Items listed in a dataset:

========

(** ** A concrete environment, for closed examples *)

(** The valid bit is bit 0; the entropy reference is always granted;
    neighbour creation fails with [-ENOMEM] for key [13] and succeeds
    otherwise. *)
Definition env0 : env :=
  mk_env 1 (λ _ _, 0) (λ _ k _, if k =? 13 then - ENOMEM else 0)
    (λ _ _, [100; 101])
    (λ _ e fl, (mk_encap (encap_id e) (reformat_type e) (nhe e)
                  (Z.land (flags e) (Z.lnot 1)) (h_dest e) (encap_header e)
                  (route_dev_ifindex e), fl))
    (λ _ e fl, (mk_encap (encap_id e) (reformat_type e) (nhe e)
                  (Z.lor (flags e) 1) (h_dest e) (encap_header e)
                  (route_dev_ifindex e), fl))
    (λ _ _, Some [2; 0; 0; 0; 0; 1]).

Definition encap0 : mlx5e_encap_entry :=
  mk_encap 1 0 None 1 [170; 187; 204; 221; 238; 255]
    [170; 187; 204; 221; 238; 255; 2; 0; 0; 0; 0; 1; 8; 0] 4.

Definition state0 : state := mk_state ∅ ∅ [].

Lemma attach_create_failure_rolls_back_witness :
  ∃ s',
    mlx5e_rep_encap_entry_attach env0 encap0 13 4 state0
    = (- ENOMEM, encap0, s')
    ∧ (∀ t, entropy_count s' t = entropy_count state0 t)
    ∧ neigh_tbl s' = neigh_tbl state0
    ∧ trace s'
      = EvEntropyDec 0 :: EvUnlock encap_lock :: EvNeighCreate 13 4
        :: EvNeighLookup 13 :: EvLock encap_lock :: EvEntropyInc 0 :: [].
Proof.
  apply (attach_create_failure_rolls_back env0 encap0 13 4 state0 (- ENOMEM)).
  - reflexivity.
  - split; [reflexivity|]. split; [discriminate|reflexivity].
Defined.

Lemma update_flows_same_state_is_noop_witness :
  ∃ s',
    mlx5e_rep_update_flows env0 encap0 true
      [170; 187; 204; 221; 238; 255] state0 = (encap0, s')
    ∧ encap_header
        (mlx5e_rep_update_flows env0 encap0 true
           [170; 187; 204; 221; 238; 255] state0).1
      = encap_header encap0
    ∧ trace s'
      = EvPutFlowList [] :: EvUnlock encap_tbl_lock
        :: EvLock encap_tbl_lock :: EvAssertRtnl :: []
    ∧ filter (λ ev, hw_event ev = true) (trace s')
      = filter (λ ev, hw_event ev = true) (trace state0)
    ∧ (mlx5e_rep_update_flows env0 encap0 true
         [170; 187; 204; 221; 238; 255] s').1 = encap0.
Proof.
  apply (update_flows_same_state_is_noop env0 encap0 true
           [170; 187; 204; 221; 238; 255] state0); reflexivity.
Defined.

(** A reachable neighbour that becomes unreachable: the flows are
    snapshotted and torn down, nothing is reinstalled. *)
Example update_flows_disconnect :
  trace (mlx5e_rep_update_flows env0 encap0 false
           [170; 187; 204; 221; 238; 255] state0).2
  = [EvPutFlowList [100; 101]; EvUnlock encap_tbl_lock;
     EvEncapFlowsDel encap0 [100; 101]; EvTakeAllEncapFlows encap0;
     EvLock encap_tbl_lock; EvAssertRtnl].
Proof. reflexivity. Qed.

(** ** Attach and detach: success, round trip, reference counts *)

Section AttachDetach.

Context (E : env).

Lemma filter_ne_notin (id : Z) (l : list Z) :
  id ∉ l → filter (λ x, x ≠ id) l = l.
Proof.
  induction l as [|x l IH]; [done|]. intros Hnin.
  apply not_elem_of_cons in Hnin as [Hne Hnin].
  rewrite filter_cons_True by done. by rewrite IH.
Qed.

Lemma filter_ne_once (id : Z) (l : list Z) :
  NoDup l → id ∈ l →
  S (length (filter (λ x, x ≠ id) l)) = length l.
Proof.
  induction 1 as [|x l Hx Hnd IH]; [by intros ?%elem_of_nil|].
  intros [->|Hin]%elem_of_cons.
  - rewrite filter_cons_False by (intros ?; done).
    by rewrite filter_ne_notin.
  - rewrite filter_cons_True by (intros ->; done). simpl. by rewrite IH.
Qed.

(** X5.  When the entropy reference is refused, attach returns that
    error at once: no lock is taken, the neighbour table is not
    consulted, and entry, counts and table are as they were. *)
Theorem attach_entropy_refused e k dev s err :
  entropy_inc_err E (trace s) (reformat_type e) = err →
  err ≠ 0 →
  mlx5e_rep_encap_entry_attach E e k dev s
  = (err, e, emit (EvEntropyInc (reformat_type e)) s).
Proof.
  intros Herr Hne. unfold mlx5e_rep_encap_entry_attach,
    mlx5_tun_entropy_refcount_inc.
  rewrite Herr. assert (Hz : (err =? 0) = false) by (by apply Z.eqb_neq).
  rewrite Hz. simpl. by rewrite Hz.
Qed.

(** The neighbour entry attach leaves for key [k]. *)
Definition attached_nhe (e : mlx5e_encap_entry) (k : Z) (s : state)
    : mlx5e_neigh_hash_entry :=
  match neigh_tbl s !! k with
  | Some n => mk_nhe (encap_id e :: encap_list n) (refcnt n + 1)
  | None => mk_nhe [encap_id e] 1
  end.

Lemma attach_link_spec e k s :
  attach_link e k s
  = (0, set_nhe (Some k) e,
     mk_state (entropy s)
       (alter (λ n, mk_nhe (encap_id e :: encap_list n) (refcnt n)) k
          (neigh_tbl s))
       (EvUnlock encap_lock :: EvUnlock (encap_list_lock k)
        :: EvLock (encap_list_lock k) :: trace s)).
Proof. done. Qed.

(** What a successful attach leaves behind. *)
Lemma attach_success_state e k dev s e' s' :
  mlx5e_rep_encap_entry_attach E e k dev s = (0, e', s') →
  e' = set_nhe (Some k) e
  ∧ (∀ t, entropy_count s' t
          = entropy_count s t + (if decide (t = reformat_type e) then 1 else 0))
  ∧ neigh_tbl s' !! k = Some (attached_nhe e k s)
  ∧ (∀ k', k' ≠ k → neigh_tbl s' !! k' = neigh_tbl s !! k').
Proof.
  unfold mlx5e_rep_encap_entry_attach, mlx5_tun_entropy_refcount_inc,
    attached_nhe.
  destruct (Z.eqb_spec (entropy_inc_err E (trace s) (reformat_type e)) 0)
    as [Hinc|Hinc]; simpl.
  2:{ destruct (Z.eqb_spec (entropy_inc_err E (trace s) (reformat_type e)) 0);
        [done|]. simpl. by intros [= ? _ _]. }
  unfold mlx5e_rep_neigh_entry_lookup. simpl.
  assert (Hcount : ∀ t,
    default 0 (<[reformat_type e := default 0 (entropy s !! reformat_type e) + 1]>
                 (entropy s) !! t)
    = default 0 (entropy s !! t)
      + (if decide (t = reformat_type e) then 1 else 0)).
  { intros t. case_decide as Ht.
    - subst t. by rewrite lookup_insert_eq.
    - rewrite lookup_insert_ne by done. lia. }
  destruct (neigh_tbl s !! k) as [n0|] eqn:Hk.
  - rewrite attach_link_spec. intros [= <- <-]. simpl.
    split; [done|]. split; [exact Hcount|]. split.
    + by rewrite lookup_alter_eq, lookup_insert_eq.
    + intros k' Hne. by rewrite lookup_alter_ne, lookup_insert_ne.
  - unfold mlx5e_rep_neigh_entry_create. simpl.
    destruct (Z.eqb_spec (neigh_create_err E
      (EvNeighLookup k :: EvLock encap_lock
       :: EvEntropyInc (reformat_type e) :: trace s) k dev) 0) as [Hc|Hc];
      simpl.
    + rewrite attach_link_spec. intros [= <- <-]. simpl.
      split; [done|]. split; [exact Hcount|]. split.
      * by rewrite lookup_alter_eq, lookup_insert_eq.
      * intros k' Hne. by rewrite lookup_alter_ne, lookup_insert_ne.
    + destruct (Z.eqb_spec (neigh_create_err E
        (EvNeighLookup k :: EvLock encap_lock
         :: EvEntropyInc (reformat_type e) :: trace s) k dev) 0); [done|].
      simpl. by intros [= ? _ _].
Qed.

(** X6.  An attach that returns 0 has taken one entropy reference of
    the entry's reformat type and none of any other, has set the entry's
    back-reference to the neighbour key, and has left a neighbour entry
    for that key with the entry first in its list: the found entry with
    one more reference, or a new one with a single reference.  No other
    neighbour entry changes. *)
Theorem attach_success e k dev s e' s' :
  mlx5e_rep_encap_entry_attach E e k dev s = (0, e', s') →
  e' = set_nhe (Some k) e
  ∧ (∀ t, entropy_count s' t
          = entropy_count s t + (if decide (t = reformat_type e) then 1 else 0))
  ∧ neigh_tbl s' !! k = Some (attached_nhe e k s)
  ∧ (∀ k', k' ≠ k → neigh_tbl s' !! k' = neigh_tbl s !! k').
Proof. apply attach_success_state. Qed.

End AttachDetach.

Section RoundTrip.

Context (E : env).

Lemma nhe_eta n : mk_nhe (encap_list n) (refcnt n) = n.
Proof. by destruct n. Qed.

(** A failed attach leaves the neighbour table as it was. *)
Lemma attach_failure_table e k dev s :
  (mlx5e_rep_encap_entry_attach E e k dev s).1.1 ≠ 0 →
  neigh_tbl (mlx5e_rep_encap_entry_attach E e k dev s).2 = neigh_tbl s.
Proof.
  unfold mlx5e_rep_encap_entry_attach, mlx5_tun_entropy_refcount_inc.
  destruct (Z.eqb_spec (entropy_inc_err E (trace s) (reformat_type e)) 0)
    as [Hinc|Hinc]; simpl.
  2:{ by destruct (Z.eqb_spec
           (entropy_inc_err E (trace s) (reformat_type e)) 0). }
  unfold mlx5e_rep_neigh_entry_lookup. simpl.
  destruct (neigh_tbl s !! k) as [n0|] eqn:Hk; [intros H; by destruct H|].
  unfold mlx5e_rep_neigh_entry_create. simpl.
  destruct (Z.eqb_spec (neigh_create_err E
    (EvNeighLookup k :: EvLock encap_lock
     :: EvEntropyInc (reformat_type e) :: trace s) k dev) 0) as [Hc|Hc]; simpl.
  - intros H; by destruct H.
  - by destruct (Z.eqb_spec (neigh_create_err E
      (EvNeighLookup k :: EvLock encap_lock
       :: EvEntropyInc (reformat_type e) :: trace s) k dev) 0).
Qed.

(** The neighbour table after a detach. *)
Lemma detach_table e k s :
  nhe e = Some k →
  let t1 := alter (λ n, mk_nhe (filter (λ x, x ≠ encap_id e) (encap_list n))
                          (refcnt n)) k (neigh_tbl s) in
  neigh_tbl (mlx5e_rep_encap_entry_detach e s).2
  = match t1 !! k with
    | Some n => if refcnt n - 1 =? 0 then delete k t1
                else <[k := mk_nhe (encap_list n) (refcnt n - 1)]> t1
    | None => t1
    end.
Proof.
  intros Hk. unfold mlx5e_rep_encap_entry_detach. rewrite Hk. simpl.
  unfold mlx5e_rep_neigh_entry_release. simpl.
  destruct (alter _ k (neigh_tbl s) !! k) as [n|]; [|done].
  by destruct (refcnt n - 1 =? 0).
Qed.

Lemma detach_entropy e k s t :
  nhe e = Some k →
  entropy_count (mlx5e_rep_encap_entry_detach e s).2 t
  = entropy_count s t - (if decide (t = reformat_type e) then 1 else 0).
Proof.
  intros Hk. unfold mlx5e_rep_encap_entry_detach. rewrite Hk. simpl.
  unfold mlx5e_rep_neigh_entry_release. simpl.
  assert (Hc : default 0
    (<[reformat_type e := default 0 (entropy s !! reformat_type e) - 1]>
       (entropy s) !! t)
    = default 0 (entropy s !! t)
      - (if decide (t = reformat_type e) then 1 else 0)).
  { case_decide as Ht.
    - subst t. by rewrite lookup_insert_eq.
    - rewrite lookup_insert_ne by done. lia. }
  unfold entropy_count.
  destruct (alter _ k (neigh_tbl s) !! k) as [n|]; [|exact Hc].
  destruct (refcnt n - 1 =? 0); exact Hc.
Qed.

(** X7.  Attach and detach are inverse.  After an attach that returned
    0, on a neighbour entry that (if it existed) was referenced and did
    not list the encap entry yet, detaching the entry gives back the
    entropy counts and the neighbour table as they were before the
    attach, a neighbour entry created by the attach being destroyed
    again, and clears the entry's back-reference. *)
Theorem attach_detach_round_trip e k dev s e' s' :
  mlx5e_rep_encap_entry_attach E e k dev s = (0, e', s') →
  (∀ n, neigh_tbl s !! k = Some n →
        refcnt n ≠ 0 ∧ encap_id e ∉ encap_list n) →
  let r := mlx5e_rep_encap_entry_detach e' s' in
  r.1 = set_nhe None e
  ∧ (∀ t, entropy_count r.2 t = entropy_count s t)
  ∧ neigh_tbl r.2 = neigh_tbl s.
Proof.
  intros Hatt Hfresh r.
  destruct (attach_success_state E e k dev s e' s' Hatt)
    as (-> & Hcnt & Hk & Hother).
  subst r. split; [done|]. split.
  - intros t. rewrite (detach_entropy _ k) by done. rewrite Hcnt. simpl.
    case_decide; lia.
  - rewrite (detach_table _ k) by done. cbv zeta.
    rewrite lookup_alter_eq, Hk.
    apply map_eq. intros i. unfold attached_nhe.
    destruct (neigh_tbl s !! k) as [n0|] eqn:Hsk;
      cbn [fmap option_fmap option_map refcnt encap_list].
    + destruct (Hfresh n0 eq_refl) as [Hrc Hnin].
      destruct (Z.eqb_spec (refcnt n0 + 1 - 1) 0); [lia|].
      rewrite filter_cons_False by (intros ?; done).
      rewrite filter_ne_notin by done.
      replace (refcnt n0 + 1 - 1) with (refcnt n0) by lia.
      rewrite nhe_eta.
      destruct (decide (i = k)) as [->|Hik].
      * by rewrite lookup_insert_eq.
      * rewrite lookup_insert_ne, lookup_alter_ne by done. by apply Hother.
    + change (1 - 1 =? 0) with true. cbv iota.
      destruct (decide (i = k)) as [->|Hik].
      * by rewrite lookup_delete_eq.
      * rewrite lookup_delete_ne, lookup_alter_ne by done. by apply Hother.
Qed.

(** Every neighbour entry holds as many references as encap entries, at
    least one, and lists no entry twice. *)
Definition refcounts_exact (s : state) : Prop :=
  ∀ k n, neigh_tbl s !! k = Some n →
    refcnt n = Z.of_nat (length (encap_list n))
    ∧ encap_list n ≠ [] ∧ NoDup (encap_list n).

========

Each line from the one holding "lookup_delete_ne, lookup_alter_ne by done. by apply Hother." through the last line of the data is to be transcribed exactly, with nothing else added.

▸ Result
      * rewrite lookup_delete_ne, lookup_alter_ne by done. by apply Hother.
Qed.

(** Every neighbour entry holds as many references as encap entries, at
    least one, and lists no entry twice. *)
Definition refcounts_exact (s : state) : Prop :=
  ∀ k n, neigh_tbl s !! k = Some n →
    refcnt n = Z.of_nat (length (encap_list n))
    ∧ encap_list n ≠ [] ∧ NoDup (encap_list n).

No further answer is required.